The effect upon the ages of our population is strikingly shown in the following numbers, which express the rates of increase per cent. between 1851 and 1861, of the numbers of persons in England and Wales between the ages stated:[19]—
Age. | Rate of increase per cent. |
---|---|
0-20 years... | 12.0 |
20-40 years... | 9.5 |
40-60 years... | 16.0 |
60-80 years... | 14.0 |
80-100 years... | 5.8 |
The low rate of increase for the ages 20-40 years is very remarkable, and these numbers alone prove that our population, but for the emigration going on, would be increasing at the rate of 16 or 18 per cent. instead of 12 per cent.

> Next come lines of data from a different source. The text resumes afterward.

(** What is known when the current execution of a record settles. *)
Lemma settling s e x r :
  inv None s -> executions s !! e = Some x -> store s !! x_record x = Some r -> x_settled x = false ->
  is_current x r = true ->
  s_status (r_snapshot r) = Running /\ promise_is s r Pending /\ is_Some (r_work r) /\
  quiet (on_executions (alter settle_execution e) s) (x_record x) (r_generation r) /\
  ~ in_queue s (x_record x).
Proof.
  intros H He Hr Hs Hcur. unfold is_current in Hcur. bools.
  pose proof (inv_live _ _ _ H _ r ltac:(by intros [? ?]) Hr) as (L1 & L2 & L3 & L4).
  assert (Hst : s_status (r_snapshot r) = Running) by (by eapply L2). rewrite Hst in *.
  split_and!; [done|by destruct L4|by apply L3| |].
  - intros e' y Hy Hyx Hys Hg. destruct (settled_lookup _ _ _ _ _ He Hy) as [[_ ->]|[Hne Hz]]; [done|].
    apply Hne. eapply (inv_unique _ _ _ H e' e y x); congruence.
  - intros Hq. destruct (queued_of _ _ _ _ H Hq) as (z & Hz & ? & _). simplify_eq. congruence.
Qed.

Lemma inv_settle_fulfilled s now e x r v :
  inv None s -> executions s !! e = Some x -> store s !! x_record x = Some r -> x_settled x = false ->
  inv None (settle_fulfilled locale (on_executions (alter settle_execution e) s) now x r v).
Proof.
  intros H He Hr Hs. unfold settle_fulfilled. destruct (is_current x r) eqn:Ec; simpl; [|by eapply inv_stale].
  destruct (settling s e x r H He Hr Hs Ec) as (Hst & _ & _ & Hq & Hni).
  pose proof (inv_settle_execution s e x r H He Hr) as H1.
  destruct (aborted _ _).
  - apply (inv_pumped _ now), (pumped_finishCancelled _ _ now _ r H1 Hr); [by rewrite Hst|done].
  - rewrite emit_equiv, persist_equiv, releaseDedupe_equiv, modify_modify.
    destruct (inv_detach _ _ _ _ r (fun r => releaseSettledRuntime (on_r_snapshot (fun n =>
        on_s_finishedAt (fun _ => Some now) (on_s_status (fun _ => Completed) n)) r)) H1 Hr)
      as (s' & -> & H2 & Hr2 & Hx2 & _); [done..|].
    eapply inv_park; [exact H2|exact Hr2|done|by right|done|done| |by intros []].
    intros e' y. rewrite Hx2. apply Hq.
Qed.

(** Allocating a controller commutes with releasing a slot. *)
Lemma controllers_release s i f g :
  on_controllers g (modify (releaseSlot s i) i f) = modify (releaseSlot (on_controllers g s) i) i f /\
  controllers (releaseSlot s i) = controllers s.
Proof.
  unfold releaseSlot. simpl. destruct (store s !! i) as [y|]; [|done].
  destruct (negb _); [done|]. unfold count_slot. by destruct (isForegroundMode _).
Qed.

Lemma inv_settle_rejected s now e x r error :
  inv None s -> executions s !! e = Some x -> store s !! x_record x = Some r -> x_settled x = false ->
  inv None (settle_rejected locale (on_executions (alter settle_execution e) s) now x r error).
Proof.
  intros H He Hr Hs. unfold settle_rejected. destruct (is_current x r) eqn:Ec; simpl; [|by eapply inv_stale].
  destruct (settling s e x r H He Hr Hs Ec) as (Hst & (p & Hp & Hpp) & Hw & Hq & Hni).
  pose proof (inv_settle_execution s e x r H He Hr) as H1. set (i := x_record x) in *.
  set (s1 := on_executions (alter settle_execution e) s) in *.
  destruct (isRetryable error && _).
  - set (s2 := on_controllers (fun l => l ++ [false]) s1).
    rewrite (proj2 (controllers_release s1 i id id)). set (F := fun _ : record => _).
    destruct (inv_detach_fresh locale s2 i (r_promise r) r F) as (s3 & E3 & H3 & Hr3 & Hx3 & Hp3 & Hc3 & _);
      [by apply inv_new_controller|done|done|simpl; lia| |done|done|done|].
    { intros c Hc. right. simpl in Hc. simplify_eq. exact (new_controller_fresh _ _ s1 H1). }
    eapply (inv_arm_equiv _ _ s3);
      [rewrite emit_equiv, persist_equiv, (proj1 (controllers_release _ _ _ _)); fold s2; by rewrite E3|exact H3|exact Hr3|
       done|done|done|done| | | |exact Hp| |by left].
    + rewrite Hc3. by apply list_lookup_middle.
    + rewrite Hx3. intros e' y Hy _. destruct (inv_exec _ _ _ H1 e' y Hy) as (? & _ & _ & ? & _).
      change (length (controllers s1)) with (length (controllers s)) in *. simpl. lia.
    + intros e' y. rewrite Hx3. intros Hy Hyi _ Hg. destruct (inv_exec _ _ _ H1 e' y Hy) as (z & Hz & Hge & _).
      rewrite Hyi in Hz. change (store s1) with (store s) in Hz. simplify_eq. simpl in Hg. lia.
    + rewrite Hp3. exact Hpp.
  - destruct (aborted _ _).
    + apply (inv_pumped _ now), (pumped_finishCancelled _ _ now _ r H1 Hr); [by rewrite Hst|done].
    + rewrite emit_equiv, persist_equiv, releaseDedupe_equiv, !modify_modify.
      destruct (inv_detach _ _ _ _ r (fun r => releaseSettledRuntime (on_r_snapshot (fun n =>
          on_s_finishedAt (fun _ => Some now) (on_s_error (fun _ => Some (as_error error)) n))
            (set_status Failed r))) H1 Hr)
        as (s' & -> & H2 & Hr2 & Hx2 & _); [done..|].
      eapply inv_park; [exact H2|exact Hr2|done|by right|done|done| |by intros []].
      intros e' y. rewrite Hx2. apply Hq.
Qed.

Lemma inv_settle s now e outcome : inv None s -> inv None (settle locale s now e outcome).
Proof.
  intros H. unfold settle, get_execution. destruct (executions s !! e) as [x|] eqn:He; [simpl|done].
  destruct (store s !! x_record x) as [r|] eqn:Hr; [simpl|done]. destruct (x_settled x) eqn:Hs; [done|].
  apply inv_pump; [done|]. destruct outcome; [by eapply inv_settle_fulfilled|by eapply inv_settle_rejected].
Qed.

Lemma inv_timeout s e : inv None s -> inv None (timeout_fires s e).
Proof.
  intros H. unfold timeout_fires. destruct (executions s !! e) as [x|] eqn:He; [|done].
  destruct (_ && _); [|done]. destruct (inv_exec _ _ _ H e x He) as (y & _ & _ & _ & Hown).
  destruct H. constructor; try assumption.
  - intros j r Hj Hr. pose proof (inv_live j r Hj Hr) as (L1 & L2 & L3 & L4). split_and!; [done..|].
    destruct (s_status (r_snapshot r)); try done. destruct L4 as (? & ? & Hab & L4). split_and!; [done..| |done].
    unfold record_aborted, aborted in *. destruct (r_controller r) as [c|] eqn:Hc; [|done]. simpl.
    rewrite list_lookup_alter_ne; [done|]. intros <-. by apply (L4 e x He (eq_sym (Hown j r Hr Hc))).
  - simpl. by rewrite length_alter.
  - simpl. intros e' z Hz. rewrite length_alter. by apply (inv_exec e').
Qed.

(** * New records *)

Lemma find_map_set l id id' i :
  List.find (fun '(k, _) => bool_decide (k = id')) (map_set l id i) =
    if bool_decide (id = id') then Some (id, i) else List.find (fun '(k, _) => bool_decide (k = id')) l.
Proof.
  induction l as [|[k j] l IH]; simpl; [done|].
  destruct (bool_decide_reflect (k = id)) as [->|Hk]; simpl.
  - by destruct (bool_decide (id = id')).
  - rewrite IH. destruct (bool_decide_reflect (k = id')) as [->|]; [|done].
    by rewrite bool_decide_eq_false_2.
Qed.

Definition new_record s (w : work) (n : snapshot) (attempts readyAt : Z) (resumeFrom : option checkpoint) : record :=
  MkRecord (Some w) (Some (length (controllers s))) n (Some (length (promises s))) attempts readyAt
    (normalizePriority (w_priority w)) (w_dedupeKey w) false 0 resumeFrom.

It is in strict accordance with the known principles of population, that the great gap in the procreative powers of the population, caused by so large a subtraction of marriageable persons, should be filled by an unusual spread of marriage among those who remain; and the extent to which this is happening has already been stated. But are there no serious reflections that should occur to us, when made acquainted with such facts? Should we forget that we are now in the highest state of progress and prosperity that a country can look to enjoy? A multiplying population, with a constant void for it to fill; a growing revenue, with lessened taxation; accumulating capital, with rising profits and interest. This is a union of happy conditions which hardly any country has before enjoyed, and which no country can long expect to enjoy.
It is in such a period that a population becomes accustomed to early marriage, the easy acquirement of a livelihood, the habit of looking for a rise in the social scale, and the enjoyment of leisure and luxuries. Nothing can be more desirable than such a state of things as long as it is possible. It is the very happiness of civilization. But nothing is more grievous than the forcible change of such habits, and the disappointment of the hopes they inspire.
Now population, when it grows, moves with a certain uniform impetus, like a body in motion; and uniform progress of population, as I have fully explained before, is multiplication in a uniform ratio. But long-continued progress in such a manner is altogether impossible—it must outstrip all physical conditions and bounds; and the longer it continues, the more severely must the ultimate check be felt. I do not hesitate to say, therefore, that the rapid growth of our great towns, gratifying as it is in the present, is a matter of very serious concern as regards the future. I do not say that the failure of our coalmines will be the only possible check. Changes here, or in other parts of the world, may, even before the failure of our mines, reduce us to a stationary condition, and bring upon us at an earlier period the sufferings and dangers incident to our position. But such a grievous change, if it does not come before, must come when our mines have reached a certain depth.